Andrej Ivanov | Afp | Getty Images

President Donald Trump imposed broad tariffs on China on Tuesday, while tariff threats hang over other major trading partners like Canada, the European Union and Mexico.

That may lead some to wonder: How have tariffs been wielded through U.S. history, and is Trump unique in his use of them?

The ‘three Rs’ of tariffs

The U.S. has used tariffs since its founding in the 18th century.

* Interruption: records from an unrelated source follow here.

Lemma adds_only_paging_loop (fuel : nat) :
  forall lastTx transactions,
    adds_only (reports_within from to)
      (paging_loop api address record_activity from to fuel lastTx transactions).
Proof.
  induction fuel as [|fuel IH]; intros lastTx transactions; cbn [paging_loop].
  - apply adds_only_ret.
  - apply adds_only_bind.
    + unfold continue_paging. destruct transactions as [txs|]; [|apply adds_only_ret].
      destruct (Nat.eqb _ _); [|apply adds_only_ret].
      destruct lastTx as [l|]; [|apply adds_only_ret].
      apply adds_only_bind; [|intros; apply adds_only_ret].
      unfold outcome_ledgerVersion.
      destruct (tx_outcome l); [apply adds_only_ret | apply adds_only_throw].
    + intros [|]; [|apply adds_only_ret].
      apply adds_only_bind.
      * apply adds_only_retryIfDisconnected; [exact reports_within_transport|].
        apply adds_only_remote. exact I.
      * intros txs. apply adds_only_bind; [|intros _; apply IH].
        apply adds_only_for_each. intros tx. apply adds_only_visit.
Qed.

End Range.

In fact, the Tariff Act of 1789 was among the first bills ever passed by Congress.

Since then, the U.S. has used tariffs to achieve three broad goals, said Douglas Irwin, an economics professor at Dartmouth College and past president of the Economic History Association.

Irwin calls them the “three Rs” — revenue, restriction (import barriers to protect domestic industry) and reciprocity (a bargaining chip to cut deals with other countries).

Using tariffs for revenue

Tariffs are taxes on U.S. imports, paid by the entity that’s importing the foreign good. Those taxes raise revenue to help fund the federal government.

For roughly the first third of the nation’s history — from its founding until the Civil War — the revenue motivation was “paramount” as a driver to impose import duties, Irwin said. The federal government relied on tariffs for about 90% or more of its revenue during that period, he said.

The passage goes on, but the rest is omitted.